Chapter TWENTY-EIGHT
One Tuesday evening in 1955, the year that Fulgencio Batista granted Fidel Castro amnesty and the rebel leader, fleeing to Mexico, began to undertake the planning of his revolution; at an hour when Havana’s nightlife was just getting under way and María sat backstage preparing for her first show as usual, some two thousand miles north, snow was softly falling in New York City. It was just past nine, and the Castillo brothers, along with several of their musicians, had come down from La Salle Street to mount the stage at a club called the Mambo Nine on West Fifty-eighth in Manhattan.

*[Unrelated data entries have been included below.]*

(** The page: [App], [UI] and the elements they write.  The search box
    of [App] and of [UI] is one element. *)
Record World : Type := {
  app : State;
  ui : UI.State;
  grid : UI.Grid;
  suggest : UI.Suggest;
  modal : UI.Modal
}.

Definition setApp (a : State) (w : World) : World :=
  {| app := a; ui := ui w; grid := grid w; suggest := suggest w;
     modal := modal w |}.
Definition setUi (u : UI.State) (w : World) : World :=
  {| app := app w; ui := u; grid := grid w; suggest := suggest w;
     modal := modal w |}.
Definition setGrid (g : UI.Grid) (w : World) : World :=
  {| app := app w; ui := ui w; grid := g; suggest := suggest w;
     modal := modal w |}.
Definition setSuggest (s : UI.Suggest) (w : World) : World :=
  {| app := app w; ui := ui w; grid := grid w; suggest := s;
     modal := modal w |}.
Definition setModal (m : UI.Modal) (w : World) : World :=
  {| app := app w; ui := ui w; grid := grid w; suggest := suggest w;
     modal := m |}.

Definition addKeyMessage : jsstring :=
  lit "Please add your NewsAPI key in js/api.js to fetch news. Get a free key at NewsAPI.org".
Definition rateLimitMessage : jsstring :=
  lit "Rate limit exceeded. Please try again later.".
Definition invalidKeyMessage : jsstring :=
  lit "Invalid API key. Please check your NewsAPI key in js/api.js".
Definition failedToLoad : jsstring := lit "Failed to load news".
Definition enterSearchTerm : jsstring := lit "Please enter a search term".

Section Handlers.

Variable toLowerCase : jsstring -> jsstring.
Variable toUpperCase : jsstring -> jsstring.
Variable D : HostDOM.
Variable C : UI.Clock.
Variable API_KEY : jsstring.
Variable P : API.Platform.
(* the message of the TypeError raised by reading a property of null *)
Variable typeErrorMessage : jsstring.
(* the address that articleFrame.src returns for an assigned text *)
Variable resolveUrl : jsstring -> jsstring.

(** The [catch] of [loadNews]. *)
Definition loadNewsFailed (message : jsstring) (w : World) : World :=
  let w := setGrid (UI.hideLoading (grid w)) w in
  if negb (API.isApiKeyConfigured API_KEY) then
    setGrid (UI.showError addKeyMessage (grid w)) w
  else if includes (lit "429") message then
    setGrid (UI.showError rateLimitMessage (grid w)) w
  else if includes (lit "401") message then
    setGrid (UI.showError invalidKeyMessage (grid w)) w
  else
    setGrid (UI.showError (lit "Error: " ++ message) (grid w)) w.

(** The rest of the [try] of [loadNews] once the request has returned. *)
Definition loadNewsReturned (data : option API.Payload) (w : World) : World :=
  let w := setGrid (UI.hideLoading (grid w)) w in
  match data with
  | None => loadNewsFailed typeErrorMessage w
  | Some data =>
      if match API.status data with
         | Some s => jseqb s (lit "ok")
         | None => false
         end
      then
        let w := setGrid (UI.renderArticles D C (API.articles data) (grid w)) w in
        if API.isApiKeyConfigured API_KEY
        then setGrid (UI.hideApiKeyBanner (grid w)) w
        else w
      else
        setGrid
          (UI.showError
             (match API.message data with
              | Some (c :: m) => c :: m
              | _ => failedToLoad
              end)
             (grid w))
          w
  end.

Definition categoryName (category : jsstring) : jsstring :=
  match category with
  | c :: rest => toUpperCase [c] ++ rest
  | [] => lit "Top"
  end.

(** The branch of [loadNews] that sent a request, and a request in
    flight with the settled promise that will answer it. *)
Inductive Branch : Type :=
| Search
| Headlines.

Record Load : Type := {
  branch : Branch;
  answer : API.Result
}.

(** [loadNews] up to its [await]: the skeleton is shown and the request
    is sent, for the query if there is one and for the headlines of the
    category otherwise. *)
Definition loadNewsStarted (w : World) : World * Load :=
  let w := setGrid (UI.showSkeletonLoading 12 (grid w)) w in
  if truthy (currentSearchQuery (app w)) then
    (w, {| branch := Search;
           answer := API.searchNews API_KEY P (currentSearchQuery (app w)) |})
  else
    (w, {| branch := Headlines;
           answer :=
             API.fetchTopHeadlines API_KEY P (currentCategory (app w)) |}).

(** [loadNews] from the answer on.  [w] is the page at that moment: the
    code reads [this.currentSearchQuery] and [this.currentCategory]
    again. *)
Definition loadNewsAnswered (l : Load) (w : World) : World :=
  match answer l with
  | API.Thrown message => loadNewsFailed message w
  | API.Returned data =>
      match branch l with
      | Search =>
          let w :=
            setGrid
              (UI.updateSectionTitle
                 (sq "Search: '" ++ currentSearchQuery (app w) ++ sq "'")
                 (grid w))
              w in
          let w :=
            setUi (UI.addToSearchHistory toLowerCase (ui w)
                                         (currentSearchQuery (app w)))
                  w in
          loadNewsReturned data w
      | Headlines =>
          let w :=
            setGrid
              (UI.updateSectionTitle
                 (categoryName (currentCategory (app w)) ++ lit " Headlines")
                 (grid w))
              w in
          loadNewsReturned data w
      end
  end.

(** A handler that has returned, with the load it has started if it
    has started one, and the page once that load has been answered with
    nothing handled in between. *)
Definition settled (s : World * option Load) : World :=
  match s with
  | (w, Some l) => loadNewsAnswered l w
  | (w, None) => w
  end.

(** [loadNews]. *)
Definition loadNews (w : World) : World :=
  let (w, l) := loadNewsStarted w in
  loadNewsAnswered l w.

(** The target of a click in the category list: whether it carries the
    class [category-btn], and its [data-category]. *)
Record ClickTarget : Type := {
  isCategoryBtn : bool;
  datasetCategory : jsstring
}.

Definition setSearchInputValue (v : jsstring) (s : UI.Suggest) : UI.Suggest :=
  {| UI.searchInputValue := v;
     UI.dropdownHTML := UI.dropdownHTML s;
     UI.dropdownActive := UI.dropdownActive s |}.

(** [handleCategoryClick] up to the [await] of the load it starts. *)
Definition handleCategoryClickStarted (target : ClickTarget) (w : World)
  : World * option Load :=
  if isCategoryBtn target then
    let w :=
      setApp {| currentCategory := datasetCategory target;
                currentSearchQuery := [];
                activeCategoryBtn := Some (datasetCategory target) |} w in
    let w := setSuggest (setSearchInputValue [] (suggest w)) w in
    let (w, l) := loadNewsStarted w in
    (w, Some l)
  else (w, None).

(** [handleCategoryClick]. *)
Definition handleCategoryClick (target : ClickTarget) (w : World) : World :=
  settled (handleCategoryClickStarted target w).

(** [handleSearch] up to the [await] of the load it starts. *)
Definition handleSearchStarted (w : World) : World * option Load :=
  let query := trim (UI.searchInputValue (suggest w)) in
  if truthy query then
    let w :=
      setApp {| currentCategory := [];
                currentSearchQuery := query;
                activeCategoryBtn := None |} w in
    let (w, l) := loadNewsStarted w in
    (w, Some l)
  else
    (setGrid (UI.showError enterSearchTerm (grid w)) w, None).

(** [handleSearch]. *)
Definition handleSearch (w : World) : World :=
  settled (handleSearchStarted w).

(** [handleSearchKeypress]. *)
Definition handleSearchKeypress (key : jsstring) (w : World) : World :=
  if jseqb key (lit "Enter") then handleSearch w else w.

(** [handleSuggestionSelected]. *)
Definition handleSuggestionSelected (w : World) : World := handleSearch w.

(** [UI.selectSearchSuggestion] with the listener that [initEventListeners]
    installs for the event it dispatches. *)
Definition selectSearchSuggestion (term : jsstring) (w : World) : World :=
  handleSuggestionSelected
    (setSuggest (UI.selectSearchSuggestion term (suggest w)) w).

(** [handleModalClose]. *)
Definition handleModalClose (w : World) : World :=
  setUi (UI.closeArticleModal (ui w)) w.

(** [handleOverlayClick]; the flag tells whether the overlay itself was
    the target. *)
Definition handleOverlayClick (onOverlay : bool) (w : World) : World :=
  if onOverlay then setUi (UI.closeArticleModal (ui w)) w else w.

(** [handleEscapeKey]. *)
Definition handleEscapeKey (key : jsstring) (w : World) : World :=
  if jseqb key (lit "Escape") then
    if UI.modalOverlayActive (ui w)
    then setUi (UI.closeArticleModal (ui w)) w
    else setSuggest (UI.hideSearchSuggestions (suggest w)) w
  else w.

(** [handleViewModeToggle]; the argument is the [data-mode] of the
    button. *)
Definition handleViewModeToggle (mode : jsstring) (w : World)
  : UI.Completion World :=
  if jseqb mode (lit "reader") then
    UI.Normal (setModal (UI.showReaderMode (modal w)) w)
  else if jseqb mode (lit "embed") then
    match UI.showEmbedMode resolveUrl (ui w) (modal w) with
    | UI.Normal (u, m) => UI.Normal (setModal m (setUi u w))
    | UI.Throws (u, m) => UI.Throws (setModal m (setUi u w))
    end
  else UI.Normal w.

End Handlers.

End App.

(** ** Vocabulary of the specification *)

(** The content field as the specification describes it: missing, empty,
    or not a string. *)
Definition missingEmptyOrNotString (v : Reader.JSValue) : Prop :=
  v = Reader.JUndefined \/ v = Reader.JString [] \/
  (forall s, v <> Reader.JString s).

(** The service answered the request for [url] with this status line and
    this outcome of reading the body. *)
Definition responds (P : Reader.Platform) (key url : jsstring)
           (status : N) (statusText : jsstring) (body : Reader.BodyOutcome)
  : Prop :=
  exists encoded,
    encodeURIComponent url = Some encoded /\
    Reader.fetch P (Reader.buildRequest key encoded) =
    Reader.FetchResponse status statusText body.

(** The reason the specification attaches to a non-success status. *)
Definition statusReason (status : N) (statusText : jsstring) : jsstring :=
  if N.eqb status 401 then Reader.authenticationFailed
  else if N.eqb status 429 then Reader.rateLimitExceeded
  else Reader.httpError status statusText.
(** * go-caskdb: the log-structured store of [disk_store.go]

    A shallow embedding of [DiskStore] (its [Get], [Set], [Close],
    [NewDiskStore] and the recovery scan [createKeyStore]) together with the
    record codec it calls, and the properties of the store's specification
    stated over that embedding.

    Conventions.
    - Go's [uint32] and [int64] values are integers of [Z]; every conversion
      [uint32(x)] of the source is written out as [x mod 2^32].
    - Go strings are byte sequences; they are [string] here and
      [list_byte_of_string] / [string_of_list_byte] are the conversions
      [[]byte(s)] and [string(b)].
    - [log.Fatal] ends the process; an operation that reaches one returns
      [Fatal] and no store.
    - [time.Now().Unix()] is an input of [Set], the argument [now]. *)

From Stdlib Require Import ZArith Lia List.
From Stdlib Require Import Strings.String Strings.Byte.
From stdpp Require Import base option list gmap strings.
From Equations Require Import Equations.

Local Open Scope Z_scope.

(* ------------------------------------------------------------------------- *)
(** ** Bytes and fixed-width integers *)

Definition uint32 (x : Z) : Z := x mod 2 ^ 32.

Definition byte_of_Z (z : Z) : byte :=
  match Byte.of_N (Z.to_N (z mod 256)) with
  | Some b => b
  | None => x00
  end.

Definition Z_of_byte (b : byte) : Z := Z.of_N (Byte.to_N b).

(** [len s] is Go's [len(s)] for a string, [blen b] for a byte slice. *)
Definition len (s : string) : Z := Z.of_nat (String.length s).
Definition blen (b : list byte) : Z := Z.of_nat (length b).

(* ------------------------------------------------------------------------- *)
(** ** Record codec *)

Module Codec.

Inductive error := CorruptHeader | CorruptRecord.

Definition headerSize : Z := 12.

(** Modelled from the spec: the four-byte little-endian layout of one
    unsigned 32-bit header field (the repository's encoder is not among the
    sources). *)
Definition putUint32 (v : Z) : list byte :=
  [byte_of_Z v; byte_of_Z (v / 2 ^ 8); byte_of_Z (v / 2 ^ 16);
   byte_of_Z (v / 2 ^ 24)].

(** Modelled from the spec: reading a four-byte little-endian field, the
    inverse layout of [putUint32]. *)
Definition getUint32 (b0 b1 b2 b3 : byte) : Z :=
  Z_of_byte b0 + 2 ^ 8 * Z_of_byte b1 + 2 ^ 16 * Z_of_byte b2
  + 2 ^ 24 * Z_of_byte b3.

(** Modelled from the spec: the header is timestamp, key_size, value_size in
    that order, four bytes each ([encodeHeader] is missing from the
    sources). *)
Definition encodeHeader (timestamp keySize valueSize : Z) : list byte :=
  putUint32 timestamp ++ putUint32 keySize ++ putUint32 valueSize.

(** Modelled from the spec: Encode(timestamp, key, value) gives
    total_size = 12 + len(key) + len(value) and the buffer header, key bytes,
    value bytes; no length validation ([encodeKV] is missing from the
    sources). *)
Definition encodeKV (timestamp : Z) (key value : string) : Z * list byte :=
  (headerSize + len key + len value,
   encodeHeader timestamp (len key) (len value)
     ++ list_byte_of_string key ++ list_byte_of_string value).

(** Modelled from the spec: DecodeHeader reads the three fields of a 12-byte
    buffer and fails with CorruptHeader when fewer bytes are supplied
    ([decodeHeader] is missing from the sources). *)
Definition decodeHeader (buf : list byte) : error + (Z * Z * Z) :=
  match buf with
  | t0 :: t1 :: t2 :: t3 :: k0 :: k1 :: k2 :: k3 :: v0 :: v1 :: v2 :: v3 :: _ =>
      inr (getUint32 t0 t1 t2 t3, getUint32 k0 k1 k2 k3, getUint32 v0 v1 v2 v3)
  | _ => inl CorruptHeader
  end.

(** Modelled from the spec: DecodeKV slices key and value out of a full
    record with the header's size fields and fails with CorruptRecord when
    the buffer is shorter than 12 + key_size + value_size ([decodeKV] is
    missing from the sources). *)
Definition decodeKV (buf : list byte) : error + (Z * string * string) :=
  match decodeHeader (take 12 buf) with
  | inl e => inl e
  | inr (timestamp, keySize, valueSize) =>
      if blen buf <? headerSize + keySize + valueSize then inl CorruptRecord
      else
        let body := drop 12 buf in
        inr (timestamp,
             string_of_list_byte (take (Z.to_nat keySize) body),
             string_of_list_byte
               (take (Z.to_nat valueSize) (drop (Z.to_nat keySize) body)))
  end.

End Codec.

Import Codec.

(* ------------------------------------------------------------------------- *)
(** ** The file under the store

    An [os.File] is the byte contents of the file on disk, the handle's
    offset, and whether the handle has been closed.  The store is the only
    user of its file, so the contents live in the handle.  The operations are
    the ones the source calls, with the behaviour of [os] and [io] on a POSIX
    system: a handle opened with [O_APPEND] writes at the end of the file
    whatever its offset is and leaves the offset at the new end; a seek moves
    only the offset and may go past the end; every operation on a closed
    handle is an error.  Storage that fails under an open handle (a full disk,
    a failing device) is outside the model. *)

Module OS.

Inductive error := EOF | ErrUnexpectedEOF | ErrClosed | ErrInvalid.

Inductive whence := SeekStart | SeekCurrent.

Record File := mkFile {
  data : list byte;
  offset : Z;
  closed : bool
}.

(** [os.OpenFile] and [os.Open] on a file with the given contents. *)
Definition Open (contents : list byte) : File := mkFile contents 0 false.

(** [f.Seek(off, whence)]: the new offset. *)
Definition Seek (f : File) (off : Z) (w : whence) : error + (Z * File) :=
  if closed f then inl ErrClosed
  else
    let target := match w with
                  | SeekStart => off
                  | SeekCurrent => offset f + off
                  end in
    if target <? 0 then inl ErrInvalid
    else inr (target, mkFile (data f) target (closed f)).

(** [io.ReadFull(f, buf)] with [len(buf) = n]: the buffer filled, or [EOF]
    when no byte could be read and [ErrUnexpectedEOF] when some but fewer
    than [n] could.  With [n = 0] nothing is read and there is no error. *)
Definition ReadFull (f : File) (n : Z) : error + (list byte * File) :=
  if n <=? 0 then inr ([], f)
  else if closed f then inl ErrClosed
  else
    let avail := drop (Z.to_nat (offset f)) (data f) in
    if n <=? blen avail
    then inr (take (Z.to_nat n) avail, mkFile (data f) (offset f + n) (closed f))
    else match avail with
         | [] => inl EOF
         | _ :: _ => inl ErrUnexpectedEOF
         end.

(** [f.Write(b)] on a handle opened with [O_APPEND]. *)
Definition Write (f : File) (b : list byte) : error + (Z * File) :=
  if closed f then inl ErrClosed
  else inr (blen b, mkFile (data f ++ b) (blen (data f ++ b)) (closed f)).

(** [f.Close()]: an error on a handle already closed. *)
Definition Close (f : File) : option error * File :=
  if closed f then (Some ErrClosed, f)
  else (None, mkFile (data f) (offset f) true).

End OS.

(* ------------------------------------------------------------------------- *)
(** ** Outcomes of an operation of the store *)

(** The ways an operation ends the process, one per [log.Fatal] message of the
    source, and [Panic] for a buffer the decoder rejects. *)
Inductive fatal :=
| ErrorSeekingToValue
| ErrorReadingFile
| FailedToSeek
| FailedToWrite
| CouldNotReadHeader
| CouldNotReadKey
| CouldNotSkipValue
| Panic (e : Codec.error).

Inductive result (A : Type) :=
| Ok (a : A)
| Fatal (e : fatal).
Arguments Ok {A} a.
Arguments Fatal {A} e.

Definition bind {A B} (r : result A) (k : A -> result B) : result B :=
  match r with
  | Ok a => k a
  | Fatal e => Fatal e
  end.

Definition value_of {A S} (r : result (A * S)) : result A :=
  bind r (fun p => Ok (fst p)).

Definition state_of {A S} (r : result (A * S)) : result S :=
  bind r (fun p => Ok (snd p)).

(* ------------------------------------------------------------------------- *)
(** ** DiskStore *)

Record KeyEntry := mkKeyEntry {
  timestamp : Z;
  position : Z;
  totalSize : Z
}.

Record DiskStore := mkDiskStore {
  file : OS.File;
  keyStore : gmap string KeyEntry
}.

Definition Get (d : DiskStore) (key : string) : result (string * DiskStore) :=
  match keyStore d !! key with
  | None => Ok (EmptyString, d)
  | Some keyEntry =>
      match OS.Seek (file d) (position keyEntry) OS.SeekStart with
      | inl _ => Fatal ErrorSeekingToValue
      | inr (_, f1) =>
          match OS.ReadFull f1 (totalSize keyEntry) with
          | inl _ => Fatal ErrorReadingFile
          | inr (buf, f2) =>
              match decodeKV buf with
              | inl e => Fatal (Panic e)
              | inr (_, _, value) => Ok (value, mkDiskStore f2 (keyStore d))
              end
          end
      end
  end.

Definition Set_ (d : DiskStore) (now : Z) (key value : string)
  : result DiskStore :=
  let timestamp := uint32 now in
  let '(size, bytes) := encodeKV timestamp key value in
  match OS.Seek (file d) 0 OS.SeekCurrent with
  | inl _ => Fatal FailedToSeek
  | inr (pos, f1) =>
      match OS.Write f1 bytes with
      | inl _ => Fatal FailedToWrite
      | inr (_, f2) =>
          Ok (mkDiskStore f2
                (<[key := mkKeyEntry timestamp (uint32 pos) (uint32 size)]>
                   (keyStore d)))
      end
  end.

Definition Close (d : DiskStore) : bool * DiskStore :=
  match OS.Close (file d) with
  | (Some _, f) => (false, mkDiskStore f (keyStore d))
  | (None, f) => (true, mkDiskStore f (keyStore d))
  end.
(** * MEDimage: slice stitching, coordinate conventions, ROI index store
    and series/structure-set association

  A shallow embedding of
    - [MEDimage/wrangling/combine_slices.py]  (module [CombineSlices]),
    - the [scan], [volume] and [ROI] inner classes of [MEDimage/MEDimage.py]
      (module [MEDimage]),
    - the directory scan, the association, scheduling and accumulation
      code and the file-name and summary bookkeeping of
      [MEDimage/wrangling/DataManager.py]  (module [DataManager]),
    - the first-crossing lookups of [MEDimage/biomarkers/utils.py]
      (module [Biomarkers]).

  Numbers.  numpy and Python floats are modelled by exact rationals [Q]:
  every theorem about arithmetic is a theorem about the real-number
  reading of the code, and equality of computed numbers is [Qeq] ([==]).
  Where a concrete scenario sits exactly on a threshold it is re-checked in
  IEEE binary64 with Rocq's primitive floats. *)

From Stdlib Require Import QArith Qabs Qminmax Lqa Floats.
From Stdlib Require Import Sorting.Sorted Sorting.Permutation.
From stdpp Require Import gmap strings list pretty.

(** ** Python exceptions and fallible computations *)

Module Py.

(** The exceptions the modelled code can raise.  [ValueError] carries the
    message text without the values that the source formats into it. *)
Inductive exn : Type :=
| IndexError
| TypeError
| KeyError (key : string)
| ValueError (msg : string).

Inductive result (A : Type) : Type :=
| Ok (a : A)
| Raise (e : exn).
Arguments Ok {A} a.
Arguments Raise {A} e.

#[global] Instance result_ret : MRet result := λ A a, Ok a.

#[global] Instance result_bind : MBind result := λ A B k r,
  match r with
  | Ok a => k a
  | Raise e => Raise e
  end.

#[global] Instance result_fmap : FMap result := λ A B f r,
  match r with
  | Ok a => Ok (f a)
  | Raise e => Raise e
  end.

Definition is_ok {A} (r : result A) : bool :=
  match r with Ok _ => true | Raise _ => false end.
(** X22. After the batch has settled, the record holds under an asset
    identifier of the portfolio other than [__proto__] the price that
    [getCryptoPrice] returned for that asset, holds nothing for an asset
    whose call failed, and nothing under any other key: the entry of one
    asset depends on its own call only.  The price returned for an asset
    called [__proto__] gets no entry: when it is an object it becomes the
    prototype of the record, which is [Object.prototype] otherwise. *)
Theorem fetchPrices_lookup (net : network) (portfolio : list PortfolioItem)
    (assetId : string) :
  own_prices (fetchPrices net portfolio) !! assetId =
    (if bool_decide (assetId ∈ map cryptoId portfolio)
        && negb (String.eqb assetId "__proto__")
     then match fst (getCryptoPrice net assetId) with
          | Ok price => Some price
          | Err _ => None
          end
     else None) /\
  prototype (fetchPrices net portfolio) =
    (if bool_decide ("__proto__" ∈ map cryptoId portfolio)
     then match fst (getCryptoPrice net "__proto__") with
          | Ok price => default ObjectPrototype (as_prototype price)
          | Err _ => ObjectPrototype
          end
     else ObjectPrototype).
Proof.
  destruct (resolved_prices net portfolio) as (Hx & Hp & Hq).
  split; [|exact Hq].
  destruct (String.eqb assetId "__proto__") eqn:E.
  - apply String.eqb_eq in E as ->. rewrite Hp. now rewrite andb_false_r.
  - apply String.eqb_neq in E. rewrite (Hx assetId E), andb_true_r. reflexivity.
Qed.

(** X23. Every distinct asset of the portfolio is resolved once, however
    many positions hold it; the warnings name exactly the assets, other
    than [__proto__], that the portfolio holds and the record has no entry
    for; the record never has an entry [__proto__]; and every price in
    the record is truthy. *)
Theorem batch_resolves_each_asset_once (net : network)
    (portfolio : list PortfolioItem) :
  NoDup (uniqueCryptoIds portfolio) /\
  (forall assetId, assetId ∈ uniqueCryptoIds portfolio <->
                   assetId ∈ map cryptoId portfolio) /\
  (forall assetId, assetId <> "__proto__" ->
     (assetId ∈ failedAssets net portfolio <->
      assetId ∈ map cryptoId portfolio /\
      own_prices (fetchPrices net portfolio) !! assetId = None)) /\
  own_prices (fetchPrices net portfolio) !! "__proto__" = None /\
  (forall assetId price,
     own_prices (fetchPrices net portfolio) !! assetId = Some price ->
     truthy price = true).
Proof.
  destruct (resolved_prices net portfolio) as (Hx & Hp & _).
  split; [apply NoDup_unique|]. split; [apply elem_of_uniqueCryptoIds|].
  split; [|split; [exact Hp|]].
  - intros x Hxp. unfold failedAssets.
    rewrite list_elem_of_In, filter_In, <- list_elem_of_In.
    rewrite elem_of_uniqueCryptoIds, (Hx x Hxp).
    split.
    + intros [Hin Hf]. split; [exact Hin|].
      rewrite (bool_decide_eq_true_2 _ Hin).
      now destruct (fst (getCryptoPrice net x)).
    + intros [Hin Hf]. split; [exact Hin|].
      rewrite (bool_decide_eq_true_2 _ Hin) in Hf.
      now destruct (fst (getCryptoPrice net x)).
  - intros x price. destruct (decide (x = "__proto__")) as [->|Hxp].
    + now rewrite Hp.
    + rewrite (Hx x Hxp). case_bool_decide; [|discriminate].
      destruct (fst (getCryptoPrice net x)) as [v|e] eqn:E; [|discriminate].
      intros [= <-]. exact (resolved_price_truthy _ _ _ E).
Qed.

Among the numbers they had rehearsed for their showcase performance was a bolero that Nestor Castillo had been working on, to his older brother’s exasperation, from the first days they had set foot in that city: some pain in the neck love song called “Beautiful María of My Soul.”
As of that night, Nestor had written so many versions of it that Cesar, getting fed up with hearing every new one, had told him, “Either perform it or let the damned thing go.” He said this in the same tone of voice he used when telling Nestor to wake up and forget about María, beautiful and luscious though she might have been. “No woman is worth the agony,” he’d say, and Nestor would nod, agreeing, but he’d still mess with even more variations of it, until, after six years in that country, even he began to wonder if he’d lost his mind.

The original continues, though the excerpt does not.